Explosión en Crucitas obliga a evacuar a la presidenta de Costa Rica

La presidenta de Costa Rica, Laura Fernández, fue evacuada de emergencia de la zona minera de Crucitas tras escucharse una fuerte detonación durante una visita oficial. Aunque se descartó un atentado y no hubo heridos, el incidente subraya la tensión en la región, afectada por la minería ilegal.
Explosión en Crucitas obliga a evacuar a la presidenta de Costa Rica

Explosión en Crucitas obliga a evacuar a la presidenta de Costa Rica Una sola explosión en Crucitas bastó para exponer dos relatos enfrentados: uno que habla de un territorio fuera de control y otro que intenta normalizar el estruendo como parte del paisaje minero ilegal.

El susto: protocolo, película y control

Desde el lado gubernamental, el énfasis está en el profesionalismo del operativo y en el dramatismo del momento. La evacuación de Laura Fernández se activó tras “un fuerte estruendo similar a una explosión” que obligó a retirar de inmediato a la presidenta en medio de estrictas medidas de seguridad. Otra crónica afín al gobierno subraya que la detonación fue de “origen desconocido” y que los protocolos se ejecutaron al pie de la letra mientras la mandataria era protegida por escoltas armados.

La propia Fernández abona a ese tono: dijo que “se sintió como en una película”, describiendo cómo la tiraron al suelo y la subieron al vehículo oficial, mientras varios diputados y acompañantes terminaron con bajones de presión y golpe de calor.
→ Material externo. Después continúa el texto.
(* ===== verification/Control.v ===== *)
(** * The main loop's channels and signals (src/main.rs)

    The tasks [main] spawns around its loop and the bounded channels between
    them: SIGUSR1, the watcher of the configuration file, the subscription
    timer and the shutdown signal.  One step runs one task to its next
    suspension point; a reload, atomic in [Main.loop_turn], takes its steps one
    by one here (read the file, fetch, then one update of the shared state at a
    time), with the other tasks' and the pool's steps in between. *)

From S2P Require Import Prelude RustStr Text RustNet Auth Validator Config Parser Process Pool Manager HttpServer Inbound Main.

(** [mpsc::channel::<()>(4)]: the capacity of the two reload channels. *)
Definition RELOAD_CHANNEL : nat := 4.

(** [Sender::send] on a channel that holds [queued] messages: it waits while the channel is full. *)
Definition send (queued : nat) : option nat :=
  if (queued <? RELOAD_CHANNEL)%nat then Some (S queued) else None.

(** [spawn_shutdown_signal]'s task. *)
Inductive shutdown_task := WaitingSignal | SendingQuit | ShutdownDone.

Section Control.
Variable to_lowercase : string → string.
Variable b64 : Base64.
Variables (json_parse : string → result value) (cache_print : value → option string) (json_print : value → string).
Variables (std_encode url_safe_encode : list byte → string).
Context {Url : Type} `{UrlOps Url, UrlBuild Url} {R : Type} `{RegexOps R} {Uri : Type}.
Variable uri_parse : string → option Uri.
Context {V : Type} `{Authenticator V} {TcpStream ServerName TlsStream SendRequest : Type}.
Context {EnvFilter : Type} (try_from_default_env : option EnvFilter) (filter_new : string → EnvFilter).
(** The working directory and the path of the configuration file. *)
Variables (current_dir : option string) (config_path : string).

Abbreviation App := (App (Uri := Uri) (V := V) (SendRequest := SendRequest) (EnvFilter := EnvFilter)).
Abbreviation update := (update (Uri := Uri) (V := V) (EnvFilter := EnvFilter)).
Abbreviation reload_full := (reload_full (R := R) (SendRequest := SendRequest) to_lowercase b64 json_parse cache_print json_print std_encode url_safe_encode uri_parse (V := V) try_from_default_env filter_new).
Abbreviation reload_subs := (reload_subs (R := R) (SendRequest := SendRequest) (EnvFilter := EnvFilter) to_lowercase b64 json_parse cache_print json_print std_encode url_safe_encode uri_parse (V := V)).
Abbreviation loop_turn := (loop_turn (R := R) (SendRequest := SendRequest) to_lowercase b64 json_parse cache_print json_print std_encode url_safe_encode uri_parse (V := V) try_from_default_env filter_new).
Abbreviation daemon := (daemon (R := R) (SendRequest := SendRequest) to_lowercase b64 json_parse cache_print json_print std_encode url_safe_encode uri_parse (V := V) try_from_default_env filter_new).

(** Where the main task is. *)
Inductive phase :=
| Selecting                                     (** at the outer [select!] *)
| FullReading                                   (** in [load_config_with_retry] *)
| FullFetching (attempt : nat → result Config)  (** the file read, in [load_subscriptions] *)
| SubsFetching                                  (** in [load_subscriptions] of [reload_subs] *)
| Publishing (todo : list update) (r : outcome (result nat))
| Stopped                                       (** out of the loop *)
| Dead.                                         (** a panic *)

Record control := mkControl {
  usr1_pending : bool;     (** SIGUSR1 delivered; signals of one kind coalesce *)
  usr1_sending : bool;     (** [spawn_sigusr1_reload]'s task is in [tx.send] *)
  watching : bool;         (** the watcher runs *)
  file_events : list (list string * event_kind);  (** the watcher's own channel *)
  watch_sending : bool;    (** the watcher is in [tx.blocking_send] *)
  has_timer : bool;
  timer_sending : bool;    (** [spawn_subscription_timer]'s task is in [tx.send] *)
  full_queue : nat;
  subs_queue : nat;
  shutdown : shutdown_task;
  quit_queue : bool;       (** the channel of one message *)
  main : phase;
  app : App;
  asked : nat;             (** full reloads asked for so far: SIGUSR1s and changes of the file *)
  served : nat             (** those the last read of the file came after *)
}.

Inductive control_label :=
(* from outside *)
| Usr1
| FileEvent (ev_paths : list string) (kind : event_kind)
| TimerFires
| Terminate
| PoolStep (l : label (TcpStream := TcpStream) (ServerName := ServerName) (TlsStream := TlsStream) (SendRequest := SendRequest))
(* the tasks *)
| Usr1Recv
| Usr1Send
| WatchRecv
| WatchSend
| WatchQuit
| TimerSend
| QuitSend
(* the main task *)
| MainSelect
| MainReads (attempt : nat → result Config)
| MainFetches (w : World) (set_filter : EnvFilter → result unit)
| MainPublishes
| MainQuits.

(** *** Updates of the state *)

Definition set_usr1 (p : bool) (s : bool) (c : control) : control :=
  mkControl p s (watching c) (file_events c) (watch_sending c) (has_timer c) (timer_sending c) (full_queue c) (subs_queue c) (shutdown c) (quit_queue c) (main c) (app c) (asked c) (served c).
Definition set_watch (w : bool) (evs : list (list string * event_kind)) (s : bool) (c : control) : control :=
  mkControl (usr1_pending c) (usr1_sending c) w evs s (has_timer c) (timer_sending c) (full_queue c) (subs_queue c) (shutdown c) (quit_queue c) (main c) (app c) (asked c) (served c).
Definition set_timer (s : bool) (c : control) : control :=
  mkControl (usr1_pending c) (usr1_sending c) (watching c) (file_events c) (watch_sending c) (has_timer c) s (full_queue c) (subs_queue c) (shutdown c) (quit_queue c) (main c) (app c) (asked c) (served c).
Definition set_full (n : nat) (c : control) : control :=
  mkControl (usr1_pending c) (usr1_sending c) (watching c) (file_events c) (watch_sending c) (has_timer c) (timer_sending c) n (subs_queue c) (shutdown c) (quit_queue c) (main c) (app c) (asked c) (served c).
Definition set_subs (n : nat) (c : control) : control :=
  mkControl (usr1_pending c) (usr1_sending c) (watching c) (file_events c) (watch_sending c) (has_timer c) (timer_sending c) (full_queue c) n (shutdown c) (quit_queue c) (main c) (app c) (asked c) (served c).
Definition set_quit (s : shutdown_task) (q : bool) (c : control) : control :=
  mkControl (usr1_pending c) (usr1_sending c) (watching c) (file_events c) (watch_sending c) (has_timer c) (timer_sending c) (full_queue c) (subs_queue c) s q (main c) (app c) (asked c) (served c).
Definition set_main (m : phase) (c : control) : control :=
  mkControl (usr1_pending c) (usr1_sending c) (watching c) (file_events c) (watch_sending c) (has_timer c) (timer_sending c) (full_queue c) (subs_queue c) (shutdown c) (quit_queue c) m (app c) (asked c) (served c).
Definition set_app (a : App) (c : control) : control :=
  mkControl (usr1_pending c) (usr1_sending c) (watching c) (file_events c) (watch_sending c) (has_timer c) (timer_sending c) (full_queue c) (subs_queue c) (shutdown c) (quit_queue c) (main c) a (asked c) (served c).
Definition set_counts (a : nat) (s : nat) (c : control) : control :=
  mkControl (usr1_pending c) (usr1_sending c) (watching c) (file_events c) (watch_sending c) (has_timer c) (timer_sending c) (full_queue c) (subs_queue c) (shutdown c) (quit_queue c) (main c) (app c) a s.

Definition set_pool (p : GrpcPool SendRequest) (a : App) : App :=
  {| shared_cfg := shared_cfg a; validator_rw := validator_rw a; http_state := http_state a;
     relay_idle := relay_idle a; grpc_pool := p; filter_in_use := filter_in_use a |}.

(** *** Steps *)

(** The outer [select!], biased: quit, then full reloads, then subscriptions.
    [watch_quit_tx.send] at the end lets the watcher go. *)
Definition main_select (c : control) : option control :=
  match main c with
  | Selecting =>
    if quit_queue c then Some (set_main Stopped (set_quit (shutdown c) false c))
    else
      match full_queue c, subs_queue c with
      | S n, _ => Some (set_main FullReading (set_full n c))
      | O, S n => Some (set_main SubsFetching (set_subs n c))
      | O, O => None
      end
  | _ => None
  end.
(* ===== verification/ParserTests.v ===== *)
(** * The unit tests of the parser (src/subscription/parser.rs)

    The tests the source ships with, run on the definitions of [Parser]: each
    is the conjunction of its assertions.  The base64 engines are those of
    [Parser]'s examples with the encoder that goes with them, URLs are read as
    in [HttpTests], and there is a reader for the flat JSON objects the tests
    write (in apostrophes here, which [in_quotes] turns into quotation marks). *)

From S2P Require Import Prelude RustStr Text Config Parser HttpTests.
From Stdlib Require Import Ascii.

(** ** The libraries *)

(** The character of six bits. *)
Definition b64_char (n : Z) : ascii :=
  ascii_of_N (Z.to_N (if (n <? 26)%Z then n + 65 else if (n <? 52)%Z then n + 71 else if (n <? 62)%Z then n - 4
                      else if (n =? 62)%Z then 43 else 47)).

(** [general_purpose::STANDARD.encode], three bytes at a time. *)
Fixpoint b64_encode (l : list Z) : string :=
  match l with
  | a :: b :: c :: l =>
    let n := (a * 65536 + b * 256 + c)%Z in
    String (b64_char (n / 262144)) (String (b64_char (n / 4096 mod 64))
      (String (b64_char (n / 64 mod 64)) (String (b64_char (n mod 64)) (b64_encode l))))
  | [a; b] =>
    let n := (a * 65536 + b * 256)%Z in
    String (b64_char (n / 262144)) (String (b64_char (n / 4096 mod 64)) (String (b64_char (n / 64 mod 64)) "="))
  | [a] => let n := (a * 65536)%Z in String (b64_char (n / 262144)) (String (b64_char (n / 4096 mod 64)) "==")
  | [] => ""
  end.
Definition standard_encode (s : string) : string := b64_encode (byte_to_Z <$> as_bytes s).

Definition quotation_mark : ascii := ascii_of_nat 34.
Fixpoint in_quotes (s : string) : string :=
  match s with
  | EmptyString => ""
  | String a s => String (if Ascii.eqb a "'" then quotation_mark else a) (in_quotes s)
  end.

(** A text between quotation marks, and what follows. *)
Definition json_string (s : string) : option (string * string) :=
  rest ← strip_prefix (String quotation_mark "") s; split_once quotation_mark rest.
Definition json_field (s : string) : option (string * value) :=
  '(key, rest) ← json_string s;
  rest ← strip_prefix ":" rest;
  match json_string rest with
  | Some (x, _) => Some (key, VString x)
  | None => n ← parse_i64 rest; Some (key, VInt n)
  end.
(** A flat object whose texts hold no comma and no brace. *)
Definition json_object (s : string) : result value :=
  match (s ← strip_prefix "{" s; '(fields, _) ← split_once "}" s; mapM json_field (split_char "," fields)) with
  | Some fields => Ok (VTable fields)
  | None => Err (EForeign "expected value")
  end.

Abbreviation parse_link := (parse_vmess_link (H := test_url) to_ascii_lowercase demo_b64 json_object).
Abbreviation parse_body := (parse_subscription (H := test_url) to_ascii_lowercase demo_b64 json_object).

(** [let node = parse_vmess_link(link).unwrap();] and what is asserted of it. *)
Definition parses (link : string) (p : VMessNode → bool) : bool := match parse_link link with Ok node => p node | Err _ => false end.
Definition refused (link : string) : bool := match parse_link link with Ok _ => false | Err _ => true end.

(** ** The tests *)

Definition shadowrocket_payload (authority : string) : string := standard_encode authority.

Definition test_parse_v2rayn_json_format : bool :=
  let json := in_quotes "{'v':'2','ps':'test','add':'node.example','port':'443','id':'550e8400-e29b-41d4-a716-446655440000','aid':'0','net':'tcp','type':'none','host':'','path':'','tls':'tls','sni':'node.example','scy':'aes-128-gcm'}" in
  let link := "vmess://" +:+ standard_encode json in
  parses link (λ node,
    String.eqb (name node) "test" && String.eqb (server node) "node.example" && (port node =? 443)%Z &&
    String.eqb (uuid node) "550e8400-e29b-41d4-a716-446655440000" && String.eqb (security node) "aes-128-gcm" && tls node).

Definition test_parse_v2rayn_json_int_port : bool :=
  let json := in_quotes "{'ps':'test','add':'192.0.2.20','port':8080,'id':'550e8400-e29b-41d4-a716-446655440000','aid':0,'net':'ws','path':'/test','host':'','tls':'','scy':''}" in
  let link := "vmess://" +:+ standard_encode json in
  parses link (λ node, (port node =? 8080)%Z && String.eqb (network node) "ws" && bool_decide (ws_path node = Some "/test")).

Definition test_parse_url_format : bool :=
  let link := "vmess://550e8400-e29b-41d4-a716-446655440000@proxy.example:443?net=grpc&path=test&tls=tls&sni=proxy.example&ps=test" in
  parses link (λ node,
    String.eqb (server node) "proxy.example" && (port node =? 443)%Z &&
    String.eqb (uuid node) "550e8400-e29b-41d4-a716-446655440000" && String.eqb (network node) "grpc" &&
    bool_decide (grpc_service_name node = Some "test") && tls node).

Definition test_parse_url_format_standard : bool :=
  let link := "vmess://44efe52b-e143-46b5-a9e7-aadbfd77eb9c@ws.example:6939?type=ws&security=tls&host=ws.example&path=%2Ftest#test" in
  parses link (λ node,
    String.eqb (server node) "ws.example" && (port node =? 6939)%Z &&
    String.eqb (uuid node) "44efe52b-e143-46b5-a9e7-aadbfd77eb9c" && String.eqb (network node) "ws" && tls node &&
    bool_decide (ws_path node = Some "/test") && bool_decide (ws_host node = Some "ws.example") && String.eqb (name node) "test").

Definition test_parse_url_format_grpc_service_name : bool :=
  let link := "vmess://550e8400-e29b-41d4-a716-446655440000@grpc.example:443?type=grpc&security=tls&sni=grpc.example&serviceName=test#test" in
  parses link (λ node,
    String.eqb (network node) "grpc" && tls node && bool_decide (grpc_service_name node = Some "test") &&
    String.eqb (sni node) "grpc.example" && String.eqb (name node) "test").

Definition test_parse_url_format_packet_encoding : bool :=
  let link := "vmess://550e8400-e29b-41d4-a716-446655440000@proxy.example:443?type=grpc&security=tls&serviceName=test&packetEncoding=packetaddr#test" in
  parses link (λ node, bool_decide (packet_encoding node = PacketAddr)).

Definition test_parse_shadowrocket_format : bool :=
  let payload := shadowrocket_payload "auto:550e8400-e29b-41d4-a716-446655440000@192.0.2.10:50443" in
  let link := "vmess://" +:+ payload +:+ "?path=test&remarks=test&obfsParam=proxy.example&obfs=grpc&tls=1&peer=proxy.example&udp=3&alterId=0" in
  parses link (λ node,
    String.eqb (name node) "test" && String.eqb (server node) "192.0.2.10" && (port node =? 50443)%Z &&
    String.eqb (uuid node) "550e8400-e29b-41d4-a716-446655440000" && String.eqb (security node) "auto" &&
    String.eqb (network node) "grpc" && tls node && bool_decide (grpc_service_name node = Some "test") &&
    String.eqb (sni node) "proxy.example" && (alter_id node =? 0)%Z && bool_decide (packet_encoding node = Xudp)).

Definition test_parse_shadowrocket_udp_packetaddr : bool :=
  let payload := shadowrocket_payload "auto:550e8400-e29b-41d4-a716-446655440000@192.0.2.10:50443" in
  let link := "vmess://" +:+ payload +:+ "?remarks=test&obfs=grpc&tls=1&udp=2&alterId=0" in
  parses link (λ node, bool_decide (packet_encoding node = PacketAddr)).

Definition test_parse_grpc_transport : bool :=
  let json := in_quotes "{'ps':'test','add':'grpc.example','port':'443','id':'550e8400-e29b-41d4-a716-446655440000','aid':'0','net':'grpc','path':'test','tls':'tls','sni':'grpc.example','scy':'auto'}" in
  let link := "vmess://" +:+ standard_encode json in
  parses link (λ node,
    String.eqb (network node) "grpc" && bool_decide (grpc_service_name node = Some "test") && tls node &&
    String.eqb (sni node) "grpc.example").

Definition test_parse_subscription_mixed_protocols : bool :=
  let json := in_quotes "{'v':'2','ps':'test','add':'192.0.2.30','port':'1234','id':'550e8400-e29b-41d4-a716-446655440000','aid':'0','net':'tcp','type':'','host':'','path':'','tls':'','sni':'','scy':'auto'}" in
  let vmess_link := "vmess://" +:+ standard_encode json in
  let links := ["ss://invalid-not-vmess"; vmess_link; "trojan://not-vmess@host:443"] in
  match parse_body (String.concat (String newline "") links) with
  | [node] => String.eqb (name node) "test"
  | _ => false
  end.

Definition test_non_vmess_link_rejected : bool := refused "ss://something" && refused "trojan://something".

(** ** They pass *)

Definition parser_tests : list bool :=
  [test_parse_v2rayn_json_format; test_parse_v2rayn_json_int_port; test_parse_url_format; test_parse_url_format_standard;
   test_parse_url_format_grpc_service_name; test_parse_url_format_packet_encoding; test_parse_shadowrocket_format;
   test_parse_shadowrocket_udp_packetaddr; test_parse_grpc_transport; test_parse_subscription_mixed_protocols;
   test_non_vmess_link_rejected].

Example parser_tests_pass : forallb id parser_tests = true.
Proof. by vm_compute. Qed.
Definition uint32 : Z -> Z := wrapU 32.
Definition uint64 : Z -> Z := wrapU 64.
Definition int32 : Z -> Z := wrapS 32.
Definition int64 : Z -> Z := wrapS 64.

(** ** Components inside a larger state

    The program's components share one state [C]; a handler reaches the [X] it
    works on through this interface. *)
Class Part (X C : Type) := {
  part : C -> X;
  set_part : X -> C -> C
}.

Class PartLaws (X C : Type) `{!Part X C} := {
  part_set (x : X) (c : C) : part (set_part x c) = x;
  set_part_part (c : C) : set_part (part c) c = c;
  set_part_twice (x y : X) (c : C) : set_part x (set_part y c) = set_part x c
}.

(** Writing one part leaves another alone. *)
Class PartIndep (X Y C : Type) `{!Part X C} `{!Part Y C} :=
  part_other (x : X) (c : C) : part (set_part x c) = (part c : Y).

(** A component is a part of itself. *)
#[export] Instance Part_refl {X} : Part X X | 100 := {| part := fun x => x; set_part := fun x _ => x |}.
#[export] Instance PartLaws_refl {X} : PartLaws X X | 100.
Proof. split; done. Qed.

(** The first component of a pair, and the parts of the second. *)
#[export] Instance Part_fst {X C} : Part X (X * C) | 10 := {| part := fst; set_part := fun x c => (x, c.2) |}.
#[export] Instance Part_snd {X Y C} `{!Part Y C} : Part Y (X * C) | 20 :=
  {| part := fun c => part c.2; set_part := fun y c => (c.1, set_part y c.2) |}.
#[export] Instance PartLaws_fst {X C} : PartLaws X (X * C) | 10.
Proof. split; intros; by try destruct c. Qed.
#[export] Instance PartLaws_snd {X Y C} `{!Part Y C} `{!PartLaws Y C} : PartLaws Y (X * C) | 20.
Proof. split; intros; cbn; rewrite ?part_set, ?set_part_part, ?set_part_twice; by try destruct c. Qed.
#[export] Instance PartIndep_fst {X Y C} `{!Part Y C} : PartIndep X Y (X * C) | 10.
Proof. done. Qed.
#[export] Instance PartIndep_snd {X Y C} `{!Part Y C} : PartIndep Y X (X * C) | 10.
Proof. done. Qed.
#[export] Instance PartIndep_both {X Y Z C} `{!Part Y C} `{!Part Z C} `{!PartIndep Y Z C} : PartIndep Y Z (X * C) | 20.
Proof. intros y c. apply (part_other (X := Y) (Y := Z) (C := C)). Qed.

#[export] Hint Rewrite @part_set @set_part_part @set_part_twice : parts.

(** ** Tactics of the development *)

(** Case analysis on the scrutinee of the first match or if of the goal. *)
Ltac break_goal :=
  match goal with
  | |- context [match ?x with _ => _ end] => destruct x eqn:?
  end.

(** The same in the hypotheses. *)
Ltac break_hyp :=
  match goal with
  | H : context [match ?x with _ => _ end] |- _ => destruct x eqn:?
  end.

(** Inverts an equation between results of the same constructor. *)
Ltac inv_ok :=
  repeat match goal with
  | H : Ok _ = Ok _ |- _ => injection H as H
  | H : Err _ = Err _ |- _ => injection H as H
  | H : Ok _ = Err _ |- _ => discriminate H
  | H : Err _ = Ok _ |- _ => discriminate H
  end.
En esta versión, Crucitas aparece como un campo minado por la ilegalidad, donde el episodio confirma que “esto está totalmente salido de control”.

La oposición: susto sí, atentado no

Las miradas opositoras ponen más distancia y bajan el volumen del dramatismo. Un medio crítico encabeza: “Explosión hace que presidenta de Costa Rica sea evacuada de Crucitas”, destacando los “momentos de tensión” pero circunscribiéndolos al contexto de minería ilegal y al debate sobre permitir la explotación regulada.

Otro relato opositor enfatiza que la propia presidenta “descarta atentado” y atribuye el ruido a “una detonación monte adentro de los coligalleros” que usan explosivos a diario. “Lo que escuchamos es lo que se escucha aquí todos los días: explosiones, detonaciones, ráfagas de balazos… Lo que vimos es el pan nuestro de cada día aquí. Lamentable”, dijo Fernández, en una frase que desinfla el suspense pero agrava la normalización de la violencia cotidiana.

Así, mientras el gobierno subraya el peligro y la pérdida de control para justificar mano dura y cambios legales en Crucitas, la oposición recoge el mismo episodio para denunciar precisamente que un territorio donde las explosiones son “lo de todos los días” fue abandonado a la minería ilegal durante años.